**PROBLEM STATEMENT**
Look through the entries that follow and return each line that has the string "congruence".

**PROVIDED MATERIAL**

____

Record harmless : Prop := {
  on_chatter : forall a race, chatter a = true -> leaves R (await env race a);
  on_set_info : forall i, leaves R (update (fun c => set_info c i));
  on_health : forall r, leaves R (record_health_now env r)
}.

Context (H : harmless).

Lemma leaves_await a race : Is_true (chatter a) -> leaves R (await env race a).
Proof. intros Ha. by apply on_chatter, Is_true_true. Qed.
#[local] Hint Extern 0 (leaves _ (await _ _ _)) => apply leaves_await; exact I : leaves.
#[local] Hint Resolve on_set_info on_health : leaves.

Lemma leaves_getMicrovm : leaves R (getMicrovm env).
Proof. unfold getMicrovm. follow. Qed.
Lemma leaves_refresh race : leaves R (fallible env RefreshTokens race).
Proof. unfold fallible. follow. Qed.
Lemma leaves_health_call race t : leaves R (health_call env race t).
Proof. unfold health_call. follow. Qed.
#[local] Hint Resolve leaves_getMicrovm leaves_refresh leaves_health_call : leaves.

Lemma leaves_probeHealth race t : leaves R (probeHealth env race t).
Proof. unfold probeHealth, callHealthOnce. follow. Qed.

Lemma leaves_checkState reason wake : leaves R (checkState env reason wake).
Proof. unfold checkState. follow. Qed.

Lemma leaves_failed_now {A} e : leaves R (@failed_now A e).
Proof. unfold failed_now. follow. Qed.
#[local] Hint Resolve leaves_probeHealth leaves_checkState leaves_failed_now : leaves.

Lemma leaves_poll_turn reason seen wake p : leaves R (poll_turn env reason seen wake p).
Proof. unfold poll_turn, poll_attempt, poll_pause, reconnected. follow. Qed.

Lemma leaves_lock_turn s : leaves R (lock_turn env s).
Proof.
  intros w. unfold lock_turn. destruct (busy (env (used w))); [|done].
  apply (leaves_bind R (await env false AwaitLock) (fun _ => ret (inr tt))); follow.
Qed.
#[local] Hint Resolve leaves_poll_turn leaves_lock_turn : leaves.

Lemma leaves_reconnect reason seen fuel ms wake : leaves R (reconnect env reason seen fuel ms wake).
Proof.
  unfold reconnect, reconnect_turn, or_else, alreadyBack_now, sleepWhileSuspended, sleep_turn, sleep_rest, alreadyBack_now,
    pollHoldingTheLock, or_else, pollUntilBack. follow.
Qed.

Lemma leaves_callUnaryOnce {A} (call : M A) (retry : bool) signal : leaves R call -> leaves R (callUnaryOnce env retry signal call).
Proof.
  intros Hc. assert (leaves R (retried env signal call)) by (apply leaves_retried; [exact _|done|intros; follow]).
  unfold callUnaryOnce. destruct retry; follow.
Qed.

Lemma leaves_callUnary_no_reopen fuel ms {A} (call : M A) : leaves R call -> leaves R (callUnary_no_reopen env fuel ms call).
Proof.
  intros Hc. unfold callUnary_no_reopen, callUnary_with, after_cut.
  pose proof (leaves_callUnaryOnce call true None Hc). pose proof leaves_reconnect.
  assert (leaves R (retried env None call)) by (apply leaves_retried; [exact _|done|intros; follow]). follow.
Qed.

Lemma leaves_streamFailure fs e : leaves R (streamFailure env fs e).
Proof. unfold streamFailure, healthAnswers, stateAfterReset. follow. Qed.
End Chatter.

(** The count of some actions is the same. *)
Definition same (f : action -> bool) : relation world := fun w w' => count f w' = count f w.

#[export] Instance same_preorder f : PreOrder (same f).
Proof. split; [by intros w|]. intros w1 w2 w3 H1 H2. unfold same in *. congruence. Qed.
#[export] Hint Resolve same_preorder : leaves.

Lemma same_await env f race a : f a = false -> leaves (same f) (await env race a).
Proof.
  intros Ha w. unfold await. destruct (race && signalled w); [done|].
  destruct (race && aborts (env (used w))); unfold same, count; cbn; by rewrite Ha.
Qed.

(** [f] counts nothing that a reconnection does. *)
Definition ignores_chatter (f : action -> bool) : Prop := forall a, chatter a = true -> f a = false.

Lemma same_pause env f ms w : ignores_chatter f -> count f (pause_for env ms w) = count f w.
Proof. intros Hf. apply (same_await env f false (Sleep (inject_Z (Z.of_N ms)))). by apply Hf. Qed.

Lemma same_update f g : leaves (same f) (update g).
Proof. by intros w. Qed.

Lemma same_harmless env f : ignores_chatter f -> harmless env (same f).
Proof. intros Hf. split; [intros a race Ha; by apply same_await, Hf|intros i; apply same_update|intros r w; apply same_update]. Qed.

(** ** How often a request is delivered *)

(** Whether a request with this answer may have run: it was sent, and neither the
    proxy nor a gate of the agent refused it. *)
Definition may_have_run (failure : option thrown) : bool :=
  match failure with
  | None => true
  | Some e => negb (isConnectionNotEstablished e || isProxyForbidden e || isSandboxTimeout e || isPhaseGate e || isKernelGate e)
  end.

Definition is_call (a : action) : bool := match a with Call _ => true | _ => false end.
Definition is_run (a : action) : bool := match a with Call failure => may_have_run failure | _ => false end.

(** A request that may have run, and whose answer was lost to a cut. *)
Definition is_cut (a : action) : bool :=
  match a with Call (Some e) => may_have_run (Some e) && isStreamReset e | _ => false end.

Definition run_result {A} (r : A + failure) : bool :=
  match r with inl _ => true | inr (Throws e) => may_have_run (Some e) | inr _ => false end.
Definition cut_result {A} (r : A + failure) : bool :=
  match r with inr (Throws e) => may_have_run (Some e) && isStreamReset e | _ => false end.

Definition b2n (b : bool) : nat := if b then 1 else 0.

(** At most [n] requests, of which one may have run: then it is the one that gave
    the result.  A success did run. *)
Record delivers_at_most (n : nat) {A} (w : world) (r : A + failure) (w' : world) : Prop := {
  delivers_calls : (count is_call w' <= count is_call w + n)%nat;
  delivers_once :
    (count is_run w' = count is_run w /\ count is_cut w' = count is_cut w /\ (forall a, r <> inl a)) \/
    (count is_run w' = S (count is_run w) /\ count is_cut w' = (count is_cut w + b2n (cut_result r))%nat /\ run_result r = true)
}.

Definition delivers (n : nat) {A} (m : M A) : Prop := forall w, delivers_at_most n w (m w).1 (m w).2.

Lemma chatter_call : ignores_chatter is_call.
Proof. by intros []. Qed.
Lemma chatter_run : ignores_chatter is_run.
Proof. by intros []. Qed.
Lemma chatter_cut : ignores_chatter is_cut.
Proof. by intros []. Qed.

(** No request at all in between. *)
Definition no_request {A} (m : M A) : Prop := leaves (same is_call) m /\ leaves (same is_run) m /\ leaves (same is_cut) m.

Section Delivery.
Context (env : nat -> moment).

Lemma request_delivers : delivers 1 (request env).
Proof.
  intros w. unfold request, bind, await. cbn [andb].
  destruct (call_answer (env (used w))) as [e|]; cbn [fst snd throw ret]; split; unfold count; cbn; try lia.
  destruct (may_have_run (Some e)) eqn:E; cbn in E; rewrite ?E; cbn; [right|by left].
  split_and!; [done|by destruct (isStreamReset e); cbn; lia|done].
Qed.

Lemma firstMessage_delivers allowEmpty : delivers 1 (firstMessage env allowEmpty).
Proof.
  intros w. unfold firstMessage, bind. pose proof (request_delivers w) as [Hc Ho].
  destruct (request env w) as [[m|e] w1]; cbn [fst snd] in *.
  2: { split; [done|]. destruct Ho as [(H1 & H2 & _)|Ho]; [by left|by right]. }
  destruct Ho as [(_ & _ & H)|(H1 & H2 & _)]; [by destruct (H m)|].
  destruct (call_empty m); cbn [negb]; [destruct allowEmpty|]; (split; [done|]; by right).
Qed.

Lemma retry_delivers {A} (call : M A) signal delays w :
  delivers 1 call ->
  let (x, w') := retry_loop (tried call) (pause_for env) (aborted signal) delays w in
  delivers_at_most (S (length delays)) w (match x with inl r => r | inr e => inr (Throws e) end) w'.
Proof.
  intros Hc. revert w. induction delays as [|d delays IH]; intros w; cbn [retry_loop length].
  - unfold tried. specialize (Hc w). by destruct (call w) as [[a|[e| |]] w1].
  - unfold tried at 1. pose proof (Hc w) as [Hn Ho]. clear Hc.
    destruct (call w) as [[a|[e| |]] w1]; cbn [fst snd] in *; [split; [lia|exact Ho]| |split; [lia|exact Ho]..].
    destruct (isConnectionNotEstablished e) eqn:He; cbn [negb orb]; [|split; [lia|exact Ho]].
    assert (may_have_run (Some e) = false) as Hrun by (cbn; by rewrite He).
    destruct Ho as [(H1 & H2 & _)|(_ & _ & H)]; [|cbn in H, Hrun; congruence].
    case_bool_decide; [split; [lia|left; by rewrite H1, H2]|].
    pose proof (same_pause env is_call d w1 chatter_call) as S1. pose proof (same_pause env is_run d w1 chatter_run) as S2.
    pose proof (same_pause env is_cut d w1 chatter_cut) as S3.
    destruct (aborted signal (pause_for env d w1)) as [reason|]; [split; [lia|left; split_and!; [lia|lia|done]]|].
    specialize (IH (pause_for env d w1)). destruct (retry_loop _ _ _ delays (pause_for env d w1)) as [x w2].
    destruct IH as [I1 I2]. split; [lia|]. by rewrite S2, S3, H1, H2 in I2.
Qed.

____

**EXPECTED ANSWER**
Proof. split; [by intros w|]. intros w1 w2 w3 H1 H2. unfold same in *. congruence. Qed.
    destruct Ho as [(H1 & H2 & _)|(_ & _ & H)]; [|cbn in H, Hrun; congruence].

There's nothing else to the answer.